### Task requirements
Find out how many lines in the records have the string "leaves" in them, and state only that number.

+++

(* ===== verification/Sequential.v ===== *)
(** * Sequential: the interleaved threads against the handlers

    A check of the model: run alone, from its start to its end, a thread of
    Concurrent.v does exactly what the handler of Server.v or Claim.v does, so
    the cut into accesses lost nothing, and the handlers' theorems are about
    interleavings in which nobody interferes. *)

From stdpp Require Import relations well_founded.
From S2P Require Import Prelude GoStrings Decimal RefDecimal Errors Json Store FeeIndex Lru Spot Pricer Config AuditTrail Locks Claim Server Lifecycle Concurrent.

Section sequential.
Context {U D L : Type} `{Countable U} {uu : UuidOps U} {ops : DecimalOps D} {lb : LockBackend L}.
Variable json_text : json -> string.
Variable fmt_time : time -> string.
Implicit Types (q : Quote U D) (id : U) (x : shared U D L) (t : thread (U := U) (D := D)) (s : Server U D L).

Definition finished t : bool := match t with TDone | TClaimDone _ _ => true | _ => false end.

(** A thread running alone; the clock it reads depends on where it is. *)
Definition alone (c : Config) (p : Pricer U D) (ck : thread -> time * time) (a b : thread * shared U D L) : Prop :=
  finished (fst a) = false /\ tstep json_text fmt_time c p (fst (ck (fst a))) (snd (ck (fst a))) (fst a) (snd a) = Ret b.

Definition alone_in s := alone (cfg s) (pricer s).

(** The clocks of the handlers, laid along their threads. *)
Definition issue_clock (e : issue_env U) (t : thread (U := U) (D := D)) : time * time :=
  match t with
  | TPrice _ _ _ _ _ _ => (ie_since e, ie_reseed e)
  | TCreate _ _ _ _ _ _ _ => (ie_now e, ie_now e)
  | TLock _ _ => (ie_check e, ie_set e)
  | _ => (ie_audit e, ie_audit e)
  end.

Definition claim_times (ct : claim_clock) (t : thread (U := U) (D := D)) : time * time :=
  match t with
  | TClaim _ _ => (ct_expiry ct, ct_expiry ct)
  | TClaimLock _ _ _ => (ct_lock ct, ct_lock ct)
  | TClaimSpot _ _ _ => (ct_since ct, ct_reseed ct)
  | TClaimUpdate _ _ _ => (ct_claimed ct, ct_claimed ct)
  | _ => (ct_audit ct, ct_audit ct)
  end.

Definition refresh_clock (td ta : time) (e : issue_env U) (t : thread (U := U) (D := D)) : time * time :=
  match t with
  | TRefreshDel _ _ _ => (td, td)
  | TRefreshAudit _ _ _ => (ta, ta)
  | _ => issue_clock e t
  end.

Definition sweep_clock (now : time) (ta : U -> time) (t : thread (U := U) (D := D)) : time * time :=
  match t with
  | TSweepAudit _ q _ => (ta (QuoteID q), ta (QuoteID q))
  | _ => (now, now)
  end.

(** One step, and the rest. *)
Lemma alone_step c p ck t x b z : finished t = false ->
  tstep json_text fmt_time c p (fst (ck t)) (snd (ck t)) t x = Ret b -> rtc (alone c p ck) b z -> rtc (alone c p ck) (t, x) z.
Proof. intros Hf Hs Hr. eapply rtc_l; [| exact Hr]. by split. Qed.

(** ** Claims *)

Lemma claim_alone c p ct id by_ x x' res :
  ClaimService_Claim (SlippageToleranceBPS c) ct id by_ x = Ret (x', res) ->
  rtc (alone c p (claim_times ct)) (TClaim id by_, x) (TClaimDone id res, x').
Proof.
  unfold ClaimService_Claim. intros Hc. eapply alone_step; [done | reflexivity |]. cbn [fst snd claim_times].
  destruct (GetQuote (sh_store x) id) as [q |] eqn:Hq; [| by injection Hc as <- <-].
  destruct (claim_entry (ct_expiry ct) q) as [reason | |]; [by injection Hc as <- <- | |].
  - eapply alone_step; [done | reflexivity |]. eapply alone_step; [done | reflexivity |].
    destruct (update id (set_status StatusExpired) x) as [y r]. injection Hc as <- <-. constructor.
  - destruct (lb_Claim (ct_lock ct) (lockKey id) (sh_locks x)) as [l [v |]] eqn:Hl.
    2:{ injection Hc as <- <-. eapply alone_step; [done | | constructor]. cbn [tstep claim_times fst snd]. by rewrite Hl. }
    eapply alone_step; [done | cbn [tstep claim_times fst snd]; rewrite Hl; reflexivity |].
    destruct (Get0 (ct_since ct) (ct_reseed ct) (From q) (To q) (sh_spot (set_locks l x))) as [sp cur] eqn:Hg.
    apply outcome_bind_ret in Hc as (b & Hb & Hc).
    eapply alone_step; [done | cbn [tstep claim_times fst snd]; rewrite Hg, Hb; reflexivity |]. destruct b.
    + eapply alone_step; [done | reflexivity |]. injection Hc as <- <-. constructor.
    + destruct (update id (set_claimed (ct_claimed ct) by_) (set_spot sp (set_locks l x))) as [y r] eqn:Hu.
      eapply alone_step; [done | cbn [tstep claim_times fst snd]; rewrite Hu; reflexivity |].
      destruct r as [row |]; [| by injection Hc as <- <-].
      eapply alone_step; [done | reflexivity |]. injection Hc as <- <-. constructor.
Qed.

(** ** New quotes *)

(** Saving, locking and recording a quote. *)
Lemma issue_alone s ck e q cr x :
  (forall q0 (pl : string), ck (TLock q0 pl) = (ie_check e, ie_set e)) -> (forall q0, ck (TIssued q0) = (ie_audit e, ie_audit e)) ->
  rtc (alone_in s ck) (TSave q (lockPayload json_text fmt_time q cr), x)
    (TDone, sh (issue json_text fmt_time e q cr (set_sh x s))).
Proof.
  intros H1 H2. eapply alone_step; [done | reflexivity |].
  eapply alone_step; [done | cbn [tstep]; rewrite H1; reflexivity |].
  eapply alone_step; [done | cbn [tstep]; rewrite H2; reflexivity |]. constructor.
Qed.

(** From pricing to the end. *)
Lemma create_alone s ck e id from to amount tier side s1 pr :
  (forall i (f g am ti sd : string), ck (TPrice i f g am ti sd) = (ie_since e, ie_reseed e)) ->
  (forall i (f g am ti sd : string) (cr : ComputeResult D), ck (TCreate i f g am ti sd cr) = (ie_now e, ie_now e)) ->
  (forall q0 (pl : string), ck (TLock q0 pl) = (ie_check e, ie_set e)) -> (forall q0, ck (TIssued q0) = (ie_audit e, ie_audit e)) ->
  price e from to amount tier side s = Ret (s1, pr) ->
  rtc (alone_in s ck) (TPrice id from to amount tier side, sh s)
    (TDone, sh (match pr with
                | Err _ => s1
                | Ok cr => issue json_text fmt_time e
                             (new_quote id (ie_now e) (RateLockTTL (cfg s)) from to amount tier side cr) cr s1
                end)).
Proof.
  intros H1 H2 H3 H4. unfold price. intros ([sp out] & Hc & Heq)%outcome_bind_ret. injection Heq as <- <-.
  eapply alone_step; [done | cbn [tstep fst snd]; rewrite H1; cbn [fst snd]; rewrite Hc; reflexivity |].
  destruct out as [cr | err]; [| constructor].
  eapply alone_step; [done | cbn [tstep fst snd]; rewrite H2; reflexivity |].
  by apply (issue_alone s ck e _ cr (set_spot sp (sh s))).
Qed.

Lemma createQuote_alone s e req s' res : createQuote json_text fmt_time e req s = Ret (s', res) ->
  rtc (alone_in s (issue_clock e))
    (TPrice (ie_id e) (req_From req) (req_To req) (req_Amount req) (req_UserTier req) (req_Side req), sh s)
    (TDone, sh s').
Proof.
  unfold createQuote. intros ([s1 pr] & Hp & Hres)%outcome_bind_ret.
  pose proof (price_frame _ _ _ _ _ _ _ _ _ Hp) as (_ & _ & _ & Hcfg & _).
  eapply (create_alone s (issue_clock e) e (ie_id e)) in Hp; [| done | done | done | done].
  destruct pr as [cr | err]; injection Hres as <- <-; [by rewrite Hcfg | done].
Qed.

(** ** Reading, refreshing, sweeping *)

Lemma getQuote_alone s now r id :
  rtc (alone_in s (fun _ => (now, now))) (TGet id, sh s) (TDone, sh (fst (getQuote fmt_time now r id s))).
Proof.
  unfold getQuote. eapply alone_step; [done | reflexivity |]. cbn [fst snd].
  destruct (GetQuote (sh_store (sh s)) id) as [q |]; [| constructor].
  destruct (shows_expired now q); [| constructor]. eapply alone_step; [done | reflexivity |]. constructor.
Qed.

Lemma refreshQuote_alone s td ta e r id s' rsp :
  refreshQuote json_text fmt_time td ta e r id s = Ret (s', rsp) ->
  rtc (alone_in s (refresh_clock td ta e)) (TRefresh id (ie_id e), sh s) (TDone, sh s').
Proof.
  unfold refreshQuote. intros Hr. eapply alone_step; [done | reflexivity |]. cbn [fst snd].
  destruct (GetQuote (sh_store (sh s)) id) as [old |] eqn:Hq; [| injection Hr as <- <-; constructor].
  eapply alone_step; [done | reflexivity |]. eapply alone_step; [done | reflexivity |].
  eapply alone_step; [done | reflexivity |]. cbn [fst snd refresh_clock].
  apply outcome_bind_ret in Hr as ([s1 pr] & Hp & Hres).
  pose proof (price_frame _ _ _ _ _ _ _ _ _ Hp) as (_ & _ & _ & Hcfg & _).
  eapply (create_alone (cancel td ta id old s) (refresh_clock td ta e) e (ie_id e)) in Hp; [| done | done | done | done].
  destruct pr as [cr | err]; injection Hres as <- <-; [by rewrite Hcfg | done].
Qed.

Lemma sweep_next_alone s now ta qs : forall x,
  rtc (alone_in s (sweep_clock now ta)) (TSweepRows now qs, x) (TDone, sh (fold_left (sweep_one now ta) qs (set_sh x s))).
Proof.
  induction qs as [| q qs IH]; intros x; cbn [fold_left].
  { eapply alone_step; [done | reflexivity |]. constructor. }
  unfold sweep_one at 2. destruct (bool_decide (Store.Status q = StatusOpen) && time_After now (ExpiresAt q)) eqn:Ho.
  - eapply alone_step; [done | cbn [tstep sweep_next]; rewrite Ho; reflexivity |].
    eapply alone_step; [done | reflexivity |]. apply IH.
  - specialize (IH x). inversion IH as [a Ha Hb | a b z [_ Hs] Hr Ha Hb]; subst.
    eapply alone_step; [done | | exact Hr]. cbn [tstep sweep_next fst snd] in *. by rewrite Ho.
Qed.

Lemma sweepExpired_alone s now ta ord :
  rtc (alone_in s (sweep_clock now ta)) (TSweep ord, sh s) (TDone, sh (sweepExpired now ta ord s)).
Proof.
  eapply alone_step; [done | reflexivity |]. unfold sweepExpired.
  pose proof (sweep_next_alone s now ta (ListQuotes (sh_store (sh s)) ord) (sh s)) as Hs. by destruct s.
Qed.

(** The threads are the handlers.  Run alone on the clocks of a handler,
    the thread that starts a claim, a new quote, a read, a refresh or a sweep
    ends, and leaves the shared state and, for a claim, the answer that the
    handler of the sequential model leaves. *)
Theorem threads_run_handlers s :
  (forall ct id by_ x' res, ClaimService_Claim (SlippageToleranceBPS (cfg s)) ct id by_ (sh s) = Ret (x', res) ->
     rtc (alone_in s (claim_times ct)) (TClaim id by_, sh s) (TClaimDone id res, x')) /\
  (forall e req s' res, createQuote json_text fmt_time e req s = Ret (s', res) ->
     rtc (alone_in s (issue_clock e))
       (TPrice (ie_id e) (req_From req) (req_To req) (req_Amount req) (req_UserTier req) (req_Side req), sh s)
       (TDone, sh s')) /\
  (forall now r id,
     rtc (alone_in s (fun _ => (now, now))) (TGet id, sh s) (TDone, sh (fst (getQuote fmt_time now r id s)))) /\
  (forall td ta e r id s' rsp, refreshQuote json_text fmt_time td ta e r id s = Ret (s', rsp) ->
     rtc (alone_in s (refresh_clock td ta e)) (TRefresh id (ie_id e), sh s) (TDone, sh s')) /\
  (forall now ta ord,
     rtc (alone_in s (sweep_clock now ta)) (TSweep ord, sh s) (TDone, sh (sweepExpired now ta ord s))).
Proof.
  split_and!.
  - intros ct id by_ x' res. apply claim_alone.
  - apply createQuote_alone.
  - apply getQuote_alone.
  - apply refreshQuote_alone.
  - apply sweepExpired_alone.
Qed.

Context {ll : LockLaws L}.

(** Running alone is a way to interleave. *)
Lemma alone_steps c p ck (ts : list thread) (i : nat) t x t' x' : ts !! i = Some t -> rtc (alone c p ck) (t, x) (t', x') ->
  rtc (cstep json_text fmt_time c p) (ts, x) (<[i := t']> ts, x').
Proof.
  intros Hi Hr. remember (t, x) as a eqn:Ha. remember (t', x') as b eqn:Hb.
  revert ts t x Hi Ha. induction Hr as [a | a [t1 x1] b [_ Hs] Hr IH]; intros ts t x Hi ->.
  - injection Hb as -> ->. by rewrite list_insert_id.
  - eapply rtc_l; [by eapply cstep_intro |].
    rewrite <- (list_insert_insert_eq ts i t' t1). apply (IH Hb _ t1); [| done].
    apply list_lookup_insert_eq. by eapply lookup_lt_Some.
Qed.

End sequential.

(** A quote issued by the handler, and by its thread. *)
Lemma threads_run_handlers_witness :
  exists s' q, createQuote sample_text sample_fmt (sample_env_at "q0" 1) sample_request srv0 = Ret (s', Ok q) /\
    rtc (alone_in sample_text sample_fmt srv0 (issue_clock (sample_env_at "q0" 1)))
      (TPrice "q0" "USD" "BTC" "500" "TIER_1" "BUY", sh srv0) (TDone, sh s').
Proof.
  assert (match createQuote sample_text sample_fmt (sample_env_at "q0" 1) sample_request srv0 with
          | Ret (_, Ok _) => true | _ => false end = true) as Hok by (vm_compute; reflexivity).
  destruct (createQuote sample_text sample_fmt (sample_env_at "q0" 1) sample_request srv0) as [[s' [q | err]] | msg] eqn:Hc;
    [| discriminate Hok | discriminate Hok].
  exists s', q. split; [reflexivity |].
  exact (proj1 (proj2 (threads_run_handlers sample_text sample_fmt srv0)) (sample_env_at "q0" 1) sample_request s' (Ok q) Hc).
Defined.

+++

### Answer to the problem
2